___ SUPPLIED DATA

(* ===== verification/UserCmds.v ===== *)
(** * User commands ([user/cat.c], [echo.c], [wc.c], [ls.c], [rm.c], [init.c], ...)

    The small programs of the system, each as its functions and its [main], which
    takes the argument strings.  The fuel of a [main] bounds the number of reads of
    a file and of turns of an endless loop. *)
From S2P Require Import Prelude CString User Ulib.
Local Open Scope Z_scope.

(** ** Pure helpers *)

(** White space; a nul in the file counts as part of a word. *)
Definition wc_space (c : Z) : bool := existsb (Z.eqb c) [32; 13; 9; 10; 11].

Definition wc_byte (k : counts) (c : Z) : counts := count_byte wc_space k c.

(** [fmtname]: the part of a path after its last slash, padded with blanks. *)
Fixpoint after_slash (path : list Z) : list Z :=
  match path with
  | [] => []
  | c :: r => if existsb (Z.eqb 47) r then after_slash r else if c =? 47 then r else path
  end.
Definition DIRSIZ : nat := 14.
Definition fmtname (path : list Z) : list Z :=
  let p := after_slash path in
  if decide (DIRSIZ <= length p)%nat then p else p ++ replicate (DIRSIZ - length p) 32.

Section cmds.
Context {W : Type} `{OS xcall W}.
Abbreviation UX := (U xcall W).
Definition nl : list Z := [10].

______

» **PROBLEM DETAILS**
From the line containing "Section cmds." down to the last line of the material, each line is to be retyped exactly; no other lines belong in the answer.

» **RESPONSE AREA**
Section cmds.
Context {W : Type} `{OS xcall W}.
Abbreviation UX := (U xcall W).
Definition nl : list Z := [10].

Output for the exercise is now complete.